§ **EXERCISE AIM**:
Could you retype all of the data below exactly as given?

§ **RECORD EXCERPTS**:
------------------------------------
(** The steps of the database: inserting, the two parts of a turn of the
    dumper, one compaction of a container that is not on the last level.  The
    dumper turns when the active table is full, or has something in it and the
    database is closing; it ends when the table is empty.  The database is
    loaded from the files it saved and from devices that did not change. *)
Inductive db_step (db : DB) : op -> DB -> Prop :=
  | step_insert kv ri db' : fits kv -> db_insert_try SHA1 junk db kv = Done (db', ri) -> db_step db (Insert kv ri) db'
  | step_multi kvs rest db' : Forall fits kvs -> db_multi_insert_try SHA1 junk db kvs = Done (db', rest) -> db_step db (Multi kvs rest) db'
  | step_shift (closing : bool) t db' : active_table0 db = Some t -> (if closing then 0 <? tvolume t else table_full t) = true -> active_table1 db = Null ->
      active_shift mmap malloc closing db = Done db' -> db_step db Shift db'
  | step_dump rids full db' : near_full db = Done full -> active_dump junk rids db = Done db' -> db_step db (Dump (negb full)) db'
  | step_compact rids path cc db' : vcs db !! path = Some cc -> (start_bit path < BC_START_BIT)%nat -> vc_count_feed cc <> O ->
      compaction_main SHA1 mmap malloc junk rids db path (vc_count_feed cc) = Done db' -> db_step db Compact db'
  | step_quit t : active_table0 db = Some t -> tvolume t = 0 -> db_step db Quit (active_quit db)
  | step_reopen grows text maps db' : db_dump_meta db = Done (text, maps) -> load_again junk mmap malloc grows db text maps = Done (Some db') -> db_step db Reopen db'.

Inductive db_reach (db0 : DB) : list op -> DB -> Prop :=
  | reach_start : db_reach db0 [] db0
  | reach_step ops db o db' : db_reach db0 ops db -> db_step db o db' -> db_reach db0 (ops ++ [o]) db'.

(** ** The invariant *)

Definition ACTIVE_CAP : Z := 25113606.

Definition active_ok (t : Table) (M : kvmap) : Prop := mem_inv SHA1 t M /\ small_map M /\ capacity t = ACTIVE_CAP.

(** The containers hold [D]. *)
Definition tree_ok (db : DB) (D : kvmap) : Prop :=
  exists V, disk_inv SHA1 junk db V /\ devices db (live db (vcs db)) /\ forall k, D !! k = deep V k 0 5 !! k.

Record db_inv (db : DB) (s : store) : Prop := {
  db_fresh : match active_table0 db with None => fresh s = ∅ | Some t => active_ok t (fresh s) end;
  db_frozen : match active_table1 db with Null => frozen s = ∅ | Live t => active_ok t (frozen s) /\ 0 < tvolume t | Freed => False end;
  db_tree : tree_ok db (disk s);
  db_ids : ids_ok db }.

(** What no step changes: the devices. *)
Definition same_layout (db db' : DB) : Prop := data_id db' = data_id db /\ bc_id db' = bc_id db /\ length (cms_dump db') = length (cms_dump db).

Lemma ids_same db db' : same_layout db db' -> ids_ok db -> ids_ok db'.
Proof. intros (E1 & E2 & E3). unfold ids_ok. by rewrite E1, E2, E3. Qed.

(** A step keeps the invariant, and takes few numbers for files. *)
Definition step_ok (db db' : DB) (s' : store) : Prop := db_inv db' s' /\ same_layout db db' /\ next_mtid db' <= next_mtid db + 16.

Lemma alloc_default_ok factor t : table_alloc_default mmap malloc factor = Done t -> active_ok t ∅ /\ tvolume t = 0.
Proof.
  unfold table_alloc_default. intros E. pose proof (table_alloc_new_spec SHA1 _ _ _ _ _ E) as HI. unfold table_alloc_new in E.
  apply bind_Done_inv in E as (msize & _ & E). apply bind_Done_inv in E as (pool & _ & E). apply bind_Done_inv in E as (cap & Ec & E).
  assert (cap = ACTIVE_CAP) as -> by (assert (to_uint64 (fmul (double_of (Z.of_nat TABLE_NR_BARRELS * Z.of_nat BARREL_CAP)) TABLE_VOLUME_PERCENT) = Done 25113606) as Ev by (vm_compute; reflexivity);
    rewrite Ev in Ec; by injection Ec).
  destruct pool as [pool|]; [|discriminate E]. apply bind_Done_inv in E as (r & Er & E). destruct r as [t'|]; [|discriminate E]. apply Done_inj in E as <-. unfold table_initial in Er.
  generalize dependent (empty_barrel <$> seq 0 TABLE_NR_BARRELS). intros bs Er.
  destruct (Mempool.mempool_alloc _ _) as [p [o|]]; [|discriminate Er]. apply bind_Done_inv in Er as (u & _ & Er). injection Er as <-. split; [|done]. split; [done|]. split; [|done].
  intros k v Hk. by rewrite lookup_empty in Hk.
Qed.

Lemma insert_capacity t kv t' r : table_insert_kv_safe SHA1 junk t kv = Done (t', r) -> capacity t' = capacity t.
Proof.
  unfold table_insert_kv_safe. intros E. destruct (table_full t); [by injection E as <- _|]. apply bind_Done_inv in E as ([pool it] & _ & E).
  destruct it as [it|]; [|by injection E as <- _]. apply bind_Done_inv in E as (t1 & E1 & E). injection E as <- _. unfold table_insert_item in E1.
  apply bind_Done_inv in E1 as (b & _ & E1). apply bind_Done_inv in E1 as (b' & _ & E1). by injection E1 as <-.
Qed.

Lemma insert_ok t M kv t' ri :
  active_ok t M -> fits kv -> table_insert_kv_safe SHA1 junk t kv = Done (t', ri) -> active_ok t' (if ri then put_kv M kv else M).
Proof using Hjunk.
  intros (HI & Hs & Hc) [Hk Hz] E. pose proof (insert_capacity _ _ _ _ E) as Ec. destruct (insert_kv_spec SHA1 junk Hjunk t M kv HI Hk) as (t1 & E1 & HI1).
  rewrite E in E1. injection E1 as <- ->. split; [by destruct (refuses t kv)|]. split; [|congruence]. destruct (refuses t kv); cbn [negb]; [done|].
  intros k v Hkv. unfold put_kv in Hkv. apply lookup_insert_Some in Hkv as [[<- <-]|[_ Hkv]]; [by destruct kv|by apply Hs].
Qed.

(** Changes of the active tables. *)
Lemma tree_same db db' D : vcs db' = vcs db -> raws db' = raws db -> data_id db' = data_id db -> bc_id db' = bc_id db -> cms_dump db' = cms_dump db ->
  metafiles db' = metafiles db -> next_mtid db' = next_mtid db -> tree_ok db D -> tree_ok db' D.
Proof.
  intros E1 E2 E3 E4 E5 E6 E7 (V & [H1 H2 H3 H4 H5] & HD & Hk). exists V. split; [|split; [|done]].
  - split; rewrite ?E1, ?E2, ?E3; try done. intros p cc Hp. destruct (H1 p cc Hp) as [[A B C] D']. split; [|done]. split; rewrite ?E2, ?E3, ?E4, ?E6; done.
  - apply (devices_maps db); [done|done|]. rewrite (live_frame db db'), E1 by done. done.
Qed.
------------------------------------
§ **ANSWER**:
(** The steps of the database: inserting, the two parts of a turn of the
    dumper, one compaction of a container that is not on the last level.  The
    dumper turns when the active table is full, or has something in it and the
    database is closing; it ends when the table is empty.  The database is
    loaded from the files it saved and from devices that did not change. *)
Inductive db_step (db : DB) : op -> DB -> Prop :=
  | step_insert kv ri db' : fits kv -> db_insert_try SHA1 junk db kv = Done (db', ri) -> db_step db (Insert kv ri) db'
  | step_multi kvs rest db' : Forall fits kvs -> db_multi_insert_try SHA1 junk db kvs = Done (db', rest) -> db_step db (Multi kvs rest) db'
  | step_shift (closing : bool) t db' : active_table0 db = Some t -> (if closing then 0 <? tvolume t else table_full t) = true -> active_table1 db = Null ->
      active_shift mmap malloc closing db = Done db' -> db_step db Shift db'
  | step_dump rids full db' : near_full db = Done full -> active_dump junk rids db = Done db' -> db_step db (Dump (negb full)) db'
  | step_compact rids path cc db' : vcs db !! path = Some cc -> (start_bit path < BC_START_BIT)%nat -> vc_count_feed cc <> O ->
      compaction_main SHA1 mmap malloc junk rids db path (vc_count_feed cc) = Done db' -> db_step db Compact db'
  | step_quit t : active_table0 db = Some t -> tvolume t = 0 -> db_step db Quit (active_quit db)
  | step_reopen grows text maps db' : db_dump_meta db = Done (text, maps) -> load_again junk mmap malloc grows db text maps = Done (Some db') -> db_step db Reopen db'.

Inductive db_reach (db0 : DB) : list op -> DB -> Prop :=
  | reach_start : db_reach db0 [] db0
  | reach_step ops db o db' : db_reach db0 ops db -> db_step db o db' -> db_reach db0 (ops ++ [o]) db'.

(** ** The invariant *)

Definition ACTIVE_CAP : Z := 25113606.

Definition active_ok (t : Table) (M : kvmap) : Prop := mem_inv SHA1 t M /\ small_map M /\ capacity t = ACTIVE_CAP.

(** The containers hold [D]. *)
Definition tree_ok (db : DB) (D : kvmap) : Prop :=
  exists V, disk_inv SHA1 junk db V /\ devices db (live db (vcs db)) /\ forall k, D !! k = deep V k 0 5 !! k.

Record db_inv (db : DB) (s : store) : Prop := {
  db_fresh : match active_table0 db with None => fresh s = ∅ | Some t => active_ok t (fresh s) end;
  db_frozen : match active_table1 db with Null => frozen s = ∅ | Live t => active_ok t (frozen s) /\ 0 < tvolume t | Freed => False end;
  db_tree : tree_ok db (disk s);
  db_ids : ids_ok db }.

(** What no step changes: the devices. *)
Definition same_layout (db db' : DB) : Prop := data_id db' = data_id db /\ bc_id db' = bc_id db /\ length (cms_dump db') = length (cms_dump db).

Lemma ids_same db db' : same_layout db db' -> ids_ok db -> ids_ok db'.
Proof. intros (E1 & E2 & E3). unfold ids_ok. by rewrite E1, E2, E3. Qed.

(** A step keeps the invariant, and takes few numbers for files. *)
Definition step_ok (db db' : DB) (s' : store) : Prop := db_inv db' s' /\ same_layout db db' /\ next_mtid db' <= next_mtid db + 16.

Lemma alloc_default_ok factor t : table_alloc_default mmap malloc factor = Done t -> active_ok t ∅ /\ tvolume t = 0.
Proof.
  unfold table_alloc_default. intros E. pose proof (table_alloc_new_spec SHA1 _ _ _ _ _ E) as HI. unfold table_alloc_new in E.
  apply bind_Done_inv in E as (msize & _ & E). apply bind_Done_inv in E as (pool & _ & E). apply bind_Done_inv in E as (cap & Ec & E).
  assert (cap = ACTIVE_CAP) as -> by (assert (to_uint64 (fmul (double_of (Z.of_nat TABLE_NR_BARRELS * Z.of_nat BARREL_CAP)) TABLE_VOLUME_PERCENT) = Done 25113606) as Ev by (vm_compute; reflexivity);
    rewrite Ev in Ec; by injection Ec).
  destruct pool as [pool|]; [|discriminate E]. apply bind_Done_inv in E as (r & Er & E). destruct r as [t'|]; [|discriminate E]. apply Done_inj in E as <-. unfold table_initial in Er.
  generalize dependent (empty_barrel <$> seq 0 TABLE_NR_BARRELS). intros bs Er.
  destruct (Mempool.mempool_alloc _ _) as [p [o|]]; [|discriminate Er]. apply bind_Done_inv in Er as (u & _ & Er). injection Er as <-. split; [|done]. split; [done|]. split; [|done].
  intros k v Hk. by rewrite lookup_empty in Hk.
Qed.

Lemma insert_capacity t kv t' r : table_insert_kv_safe SHA1 junk t kv = Done (t', r) -> capacity t' = capacity t.
Proof.
  unfold table_insert_kv_safe. intros E. destruct (table_full t); [by injection E as <- _|]. apply bind_Done_inv in E as ([pool it] & _ & E).
  destruct it as [it|]; [|by injection E as <- _]. apply bind_Done_inv in E as (t1 & E1 & E). injection E as <- _. unfold table_insert_item in E1.
  apply bind_Done_inv in E1 as (b & _ & E1). apply bind_Done_inv in E1 as (b' & _ & E1). by injection E1 as <-.
Qed.

Lemma insert_ok t M kv t' ri :
  active_ok t M -> fits kv -> table_insert_kv_safe SHA1 junk t kv = Done (t', ri) -> active_ok t' (if ri then put_kv M kv else M).
Proof using Hjunk.
  intros (HI & Hs & Hc) [Hk Hz] E. pose proof (insert_capacity _ _ _ _ E) as Ec. destruct (insert_kv_spec SHA1 junk Hjunk t M kv HI Hk) as (t1 & E1 & HI1).
  rewrite E in E1. injection E1 as <- ->. split; [by destruct (refuses t kv)|]. split; [|congruence]. destruct (refuses t kv); cbn [negb]; [done|].
  intros k v Hkv. unfold put_kv in Hkv. apply lookup_insert_Some in Hkv as [[<- <-]|[_ Hkv]]; [by destruct kv|by apply Hs].
Qed.

(** Changes of the active tables. *)
Lemma tree_same db db' D : vcs db' = vcs db -> raws db' = raws db -> data_id db' = data_id db -> bc_id db' = bc_id db -> cms_dump db' = cms_dump db ->
  metafiles db' = metafiles db -> next_mtid db' = next_mtid db -> tree_ok db D -> tree_ok db' D.
Proof.
  intros E1 E2 E3 E4 E5 E6 E7 (V & [H1 H2 H3 H4 H5] & HD & Hk). exists V. split; [|split; [|done]].
  - split; rewrite ?E1, ?E2, ?E3; try done. intros p cc Hp. destruct (H1 p cc Hp) as [[A B C] D']. split; [|done]. split; rewrite ?E2, ?E3, ?E4, ?E6; done.
  - apply (devices_maps db); [done|done|]. rewrite (live_frame db db'), E1 by done. done.
Qed.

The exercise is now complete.